Problem: Of the lines in the data below, write out exactly those from the one holding "- Calls that" through the one holding "(** * Part I: definitions *)", both included.

____ Data for this exercise

(** * Azure DevOps MCP HTTP server: authentication gateway and transport bridge

    A shallow embedding of [src/auth.ts] (class [AuthService]),
    [src/http-transport.ts] (class [HttpTransport]), [src/http-server.ts]
    (class [AzureDevOpsMcpHttpServer]: middleware, routes and handlers),
    [src/config.ts] and the command line of [src/index.ts], with the
    properties of the specification that concern them.

    Conventions.
    - A JavaScript string is a [string] holding its UTF-8 bytes.
    - Asynchronous code is embedded in the order in which its [await]s
      complete; every handler runs one request at a time.
    - What lies outside the repository (the JWT library, the downstream API,
      the token endpoint, the protocol server of the SDK, the rate limiter
      and the body parsers of Express) is an oracle: a field of an
      environment record, over which every theorem quantifies.
    - JSON that the code reads without checking it (the payload of a
      verified token, the body of a request) is a value, not a record.
    - Calls that matter for ordering properties are recorded in a trace. *)

From Stdlib Require Import String Ascii List ZArith NArith Bool Lia DecimalString
  DecimalPos.
Import ListNotations.
Open Scope string_scope.
Open Scope Z_scope.

(* ================================================================== *)
(** * Part I: definitions *)
(* ================================================================== *)

(** ** JavaScript values *)

Module JS.

(** The values that flow through the handlers.  [JNum] holds the integer
    numbers; [JReal] holds a number literal that has a fraction or an exponent,
    as written (nothing computes with it).  [JError] is an [Error] object. *)
#[warnings="-register-all"]
Inductive jsval : Type :=
| JUndefined
| JNull
| JBool (b : bool)
| JNum (n : Z)
| JReal (literal : string)
| JStr (s : string)
| JArr (items : list jsval)
| JObj (fields : list (string * jsval))
| JError (message : string).

(** The digits at the head of [s]: their value after [acc], their number
    after [count], and what follows them. *)
Fixpoint read_digits (acc count : Z) (s : string) : Z * Z * string :=
  match s with
  | String c r =>
      let n := Z.of_N (N_of_ascii c) in
      if (48 <=? n) && (n <=? 57) then read_digits (10 * acc + (n - 48)) (count + 1) r
      else (acc, count, s)
  | EmptyString => (acc, count, s)
  end.

(** Whether the number literal [l] is read as zero: its digits are all [0],
    or the number is so small that the nearest double is zero (it is at
    most 2^-1075). *)
Definition literal_is_zero (l : string) : bool :=
  let unsigned := match l with String "-" r => r | _ => l end in
  let '(i, _, s1) := read_digits 0 0 unsigned in
  let '(m, scale, s2) :=
    match s1 with
    | String "." r => read_digits i 0 r
    | _ => (i, 0, s1)
    end in
  let e :=
    match s2 with
    | String "e" r | String "E" r =>
        match r with
        | String "-" r' => - fst (fst (read_digits 0 0 r'))
        | String "+" r' => fst (fst (read_digits 0 0 r'))
        | _ => fst (fst (read_digits 0 0 r))
        end
    | _ => 0
    end in
  (m =? 0) || ((e - scale <? 0) && (m * 2 ^ 1075 <=? 10 ^ (scale - e))).

(** [!!v]: every value is truthy but [undefined], [null], [false], [0] and
    the empty string. *)
Definition truthy (v : jsval) : bool :=
  match v with
  | JUndefined | JNull => false
  | JBool b => b
  | JNum n => negb (n =? 0)
  | JReal l => negb (literal_is_zero l)
  | JStr s => negb (s =? "")%string
  | JArr _ | JObj _ | JError _ => true
  end.

(** [a || b] *)
Definition or_else (a b : jsval) : jsval := if truthy a then a else b.

Fixpoint assoc (k : string) (fields : list (string * jsval)) : jsval :=
  match fields with
  | [] => JUndefined
  | (k', v) :: rest => if (k' =? k)%string then v else assoc k rest
  end.

(** [o[k] = v] on the fields of an object: an existing key keeps its place. *)
Fixpoint obj_set (k : string) (v : jsval) (fields : list (string * jsval))
  : list (string * jsval) :=
  match fields with
  | [] => [(k, v)]
  | (k', v') :: rest =>
      if (k' =? k)%string then (k, v) :: rest else (k', v') :: obj_set k v rest
  end.

(** [v.k]: [None] is the TypeError of reading a property of [undefined] or
    [null]; the properties of the prototypes ([length] and the like) are not
    modelled. *)
Definition get_prop (v : jsval) (k : string) : option jsval :=
  match v with
  | JUndefined | JNull => None
  | JObj fields => Some (assoc k fields)
  | _ => Some JUndefined
  end.

(** [Object.keys(v).length], on a value that is neither [undefined] nor
    [null] (there [Object.keys] throws; the one caller tests [!v] first). *)
Definition keys_length (v : jsval) : nat :=
  match v with
  | JObj fields => List.length fields
  | JArr items => List.length items
  | JStr s => String.length s
  | _ => O
  end.

(** The decimal digits of an integer, with its sign: what [String(n)] and
    [n.toString()] write for an integer of magnitude below 2^53.  (Beyond it
    a JavaScript number keeps seventeen digits at most, and from 10^21 on it
    is written with an exponent; no property here depends on such
    numbers.) *)
Definition string_of_Z (n : Z) : string := NilZero.string_of_int (Z.to_int n).

Fixpoint join (sep : string) (l : list string) : string :=
  match l with
  | [] => ""
  | [x] => x
  | x :: rest => x ++ sep ++ join sep rest
  end.

(** [String(v)], as a template literal computes it. *)
Fixpoint to_string (v : jsval) : string :=
  match v with
  | JUndefined => "undefined"
  | JNull => "null"
  | JBool true => "true"
  | JBool false => "false"
  | JNum n => string_of_Z n
  | JReal l => l
  | JStr s => s
  | JArr items =>
      join "," (map (fun x => match x with
                              | JUndefined | JNull => ""
                              | _ => to_string x
                              end) items)
  | JObj _ => "[object Object]"
  | JError m => "Error: " ++ m
  end.

(** [s.startsWith(p)] *)
Definition startsWith (p s : string) : bool := String.prefix p s.

(** [s.substring(n)] *)
Fixpoint substring_from (n : nat) (s : string) : string :=
  match n, s with
  | O, _ => s
  | S n', String _ r => substring_from n' r
  | S _, EmptyString => ""
  end.

(** [s.includes(p)] *)
Fixpoint includes (p s : string) : bool :=
  String.prefix p s ||
  match s with
  | EmptyString => false
  | String _ r => includes p r
  end.

(** [s.split(sep)[0]] for a one-character separator. *)
Fixpoint before_first (sep : ascii) (s : string) : string :=
  match s with
  | EmptyString => ""
  | String c r => if Ascii.eqb c sep then "" else String c (before_first sep r)
  end.

(** An optional string as JavaScript sees it ([undefined] when absent). *)
Definition opt_truthy (o : option string) : bool :=
  match o with
  | Some s => negb (s =? "")%string
  | None => false
  end.

Definition opt_or (a b : option string) : option string :=
  if opt_truthy a then a else b.

Definition opt_to_string (o : option string) : string :=
  match o with
  | Some s => s
  | None => "undefined"
  end.

Definition of_opt (o : option string) : jsval :=
  match o with
  | Some s => JStr s
  | None => JUndefined
  end.

(** [v?.startsWith(p)] as a condition: [undefined] and [null] short-circuit
    to a falsy [undefined]; a string answers; any other value has no
    [startsWith] and the call throws a TypeError ([None]). *)
Definition opt_startsWith (v : jsval) (p : string) : option bool :=
  match v with
  | JUndefined | JNull => Some false
  | JStr s => Some (startsWith p s)
  | _ => None
  end.


(** [v === 'lit'] *)
Definition strict_eq_str (v : jsval) (lit : string) : bool :=
  match v with
  | JStr s => (s =? lit)%string
  | _ => false
  end.

End JS.

Import JS.

(** ** Characters *)

Module Chars.

Definition dquote : ascii := Ascii.ascii_of_nat 34.
Definition backslash : ascii := Ascii.ascii_of_nat 92.

Definition code (c : ascii) : N := N_of_ascii c.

________

Answer section:
    - Calls that matter for ordering properties are recorded in a trace. *)

From Stdlib Require Import String Ascii List ZArith NArith Bool Lia DecimalString
  DecimalPos.
Import ListNotations.
Open Scope string_scope.
Open Scope Z_scope.

(* ================================================================== *)
(** * Part I: definitions *)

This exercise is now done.